Brian C. Beldowicz, Michael Bellamy, Robert Modlin

MILITARY REVIEW 2020; March-April 2020: 39-48 

Although the footprint of medical resources has significantly contracted in recent years, the geography of ongoing operations has not. As a result, at-risk soldiers find themselves reliant on more tenuous limbs of medical support, far removed from the meticulously orchestrated medical evacuation (medevac) rings once deemed an operational imperative. The first hour after the occurrence of a traumatic injury is considered the most critical for emergency stabilization of a casualty. This “Golden Hour” concept establishes a serviceable standard for the distribution of fixed medical resources supporting areas of operation. However, the Golden Hour paradigm is insufficient for large-scale combat operations (LSCO), specifically when planning medical support for those offensive operations associated with the highest risk to force or those conducted in movement-restricted environments where timely medevac is not guaranteed.
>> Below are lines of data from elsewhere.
(** The body of a string literal, after the opening quote. *)
Fixpoint load_string (cs : list ascii) (acc : list ascii)
  : option (string * list ascii) :=
  match cs with
  | [] => None
  | c :: r =>
      if Ascii.eqb c dquote then Some (string_of_list_ascii (rev acc), r)
      else if Ascii.eqb c backslash then
        match r with
        | e :: r' =>
            if Ascii.eqb e dquote then load_string r' (dquote :: acc)
            else if Ascii.eqb e backslash then load_string r' (backslash :: acc)
            else if Ascii.eqb e "/"%char then load_string r' ("/"%char :: acc)
            else if Ascii.eqb e "n"%char then load_string r' (lf :: acc)
            else if Ascii.eqb e "r"%char then load_string r' (cr :: acc)
            else if Ascii.eqb e "t"%char then load_string r' (tab :: acc)
            else if Ascii.eqb e "b"%char then load_string r' (bs :: acc)
            else if Ascii.eqb e "f"%char then load_string r' (ff :: acc)
            else if Ascii.eqb e "u"%char then
              match r' with
              | h1 :: h2 :: h3 :: h4 :: r'' =>
                  match hex_value h1, hex_value h2, hex_value h3, hex_value h4 with
                  | Some 0, Some 0, Some a, Some b =>
                      load_string r'' (ascii_of_nat (16 * a + b) :: acc)
                  | _, _, _, _ => None
                  end
              | _ => None
              end
            else None
        | [] => None
        end
      else if Nat.ltb (nat_of_ascii c) 32 then None
      else load_string r (c :: acc)
  end.

Definition digit_of (c : ascii) : option (Decimal.uint -> Decimal.uint) :=
  if Ascii.eqb c "0"%char then Some Decimal.D0
  else if Ascii.eqb c "1"%char then Some Decimal.D1
  else if Ascii.eqb c "2"%char then Some Decimal.D2
  else if Ascii.eqb c "3"%char then Some Decimal.D3
  else if Ascii.eqb c "4"%char then Some Decimal.D4
  else if Ascii.eqb c "5"%char then Some Decimal.D5
  else if Ascii.eqb c "6"%char then Some Decimal.D6
  else if Ascii.eqb c "7"%char then Some Decimal.D7
  else if Ascii.eqb c "8"%char then Some Decimal.D8
  else if Ascii.eqb c "9"%char then Some Decimal.D9
  else None.

(** The longest run of digits at the head of the text. *)
Fixpoint load_uint (cs : list ascii) : Decimal.uint * list ascii :=
  match cs with
  | [] => (Decimal.Nil, [])
  | c :: r =>
      match digit_of c with
      | Some digit => let (d, r') := load_uint r in (digit d, r')
      | None => (Decimal.Nil, cs)
      end
  end.

(** An integer literal: an optional minus sign, then [0] or a digit
    string that does not start with [0]. *)
Definition load_int (cs : list ascii) : option (Z * list ascii) :=
  let (neg, ds) :=
    match cs with
    | c :: r => if Ascii.eqb c "-"%char then (true, r) else (false, cs)
    | [] => (false, [])
    end in
  let (d, r) := load_uint ds in
  match d with
  | Decimal.Nil => None
  | _ =>
      if Decimal.uint_beq (Decimal.unorm d) d
      then Some (Z.of_int (if neg then Decimal.Neg d else Decimal.Pos d), r)
      else None
  end.

(** [d[k] = v]: a repeated key keeps its place and takes the last value. *)
Fixpoint dict_set (d : dict) (k : string) (v : pyval) : dict :=
  match d with
  | [] => [(k, v)]
  | (k', v') :: d' => if k' =? k then (k', v) :: d' else (k', v') :: dict_set d' k v
  end.

Fixpoint load_value (fuel : nat) (cs : list ascii) {struct fuel}
  : option (pyval * list ascii) :=
  match fuel with
  | O => None
  | S fuel' =>
      match skip_ws cs with
      | [] => None
      | c :: r =>
          if Ascii.eqb c dquote then
            match load_string r [] with
            | Some (s, r') => Some (PStr s, r')
            | None => None
            end
          else if Ascii.eqb c "["%char then
            match skip_ws r with
            | c' :: r' =>
                if Ascii.eqb c' "]"%char then Some (PList [], r')
                else
                  match load_array fuel' r [] with
                  | Some (l, r'') => Some (PList l, r'')
                  | None => None
                  end
            | [] => None
            end
          else if Ascii.eqb c "{"%char then
            match skip_ws r with
            | c' :: r' =>
                if Ascii.eqb c' "}"%char then Some (PDict [], r')
                else
                  match load_object fuel' r [] with
                  | Some (d, r'') => Some (PDict d, r'')
                  | None => None
                  end
            | [] => None
            end
          else
            match strip_prefix (list_ascii_of_string "null") (c :: r) with
            | Some r' => Some (PNone, r')
            | None =>
            match strip_prefix (list_ascii_of_string "true") (c :: r) with
            | Some r' => Some (PBool true, r')
            | None =>
            match strip_prefix (list_ascii_of_string "false") (c :: r) with
            | Some r' => Some (PBool false, r')
            | None =>
            match load_int (c :: r) with
            | Some (n, r') => Some (PInt n, r')
            | None => None
            end end end end
      end
  end

with load_array (fuel : nat) (cs : list ascii) (acc : list pyval) {struct fuel}
  : option (list pyval * list ascii) :=
  match fuel with
  | O => None
  | S fuel' =>
      match load_value fuel' cs with
      | Some (v, r) =>
          match skip_ws r with
          | c :: r' =>
              if Ascii.eqb c ","%char then load_array fuel' r' (acc ++ [v])
              else if Ascii.eqb c "]"%char then Some (acc ++ [v], r')
              else None
          | [] => None
          end
      | None => None
      end
  end

with load_object (fuel : nat) (cs : list ascii) (acc : dict) {struct fuel}
  : option (dict * list ascii) :=
  match fuel with
  | O => None
  | S fuel' =>
      match skip_ws cs with
      | q :: r =>
          if Ascii.eqb q dquote then
            match load_string r [] with
            | Some (k, r1) =>
                match skip_ws r1 with
                | colon :: r2 =>
                    if Ascii.eqb colon ":"%char then
                      match load_value fuel' r2 with
                      | Some (v, r3) =>
                          match skip_ws r3 with
                          | c :: r4 =>
                              if Ascii.eqb c ","%char
                              then load_object fuel' r4 (dict_set acc k v)
                              else if Ascii.eqb c "}"%char
                              then Some (dict_set acc k v, r4)
                              else None
                          | [] => None
                          end
                      | None => None
                      end
                    else None
                | [] => None
                end
            | None => None
            end
          else None
      | [] => None
      end
  end.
In order to provide ground force commanders with options for risk reduction consistent with best medical practice, medical planning will need to recalibrate from the prevailing Golden Hour paradigm to a more deliberate mission support model. Planners must consider operational importance, asymmetric distribution of risk to force, and available surgical assets’ capacity to influence preventable combat mortality and improve the efficiency of the casualty care system.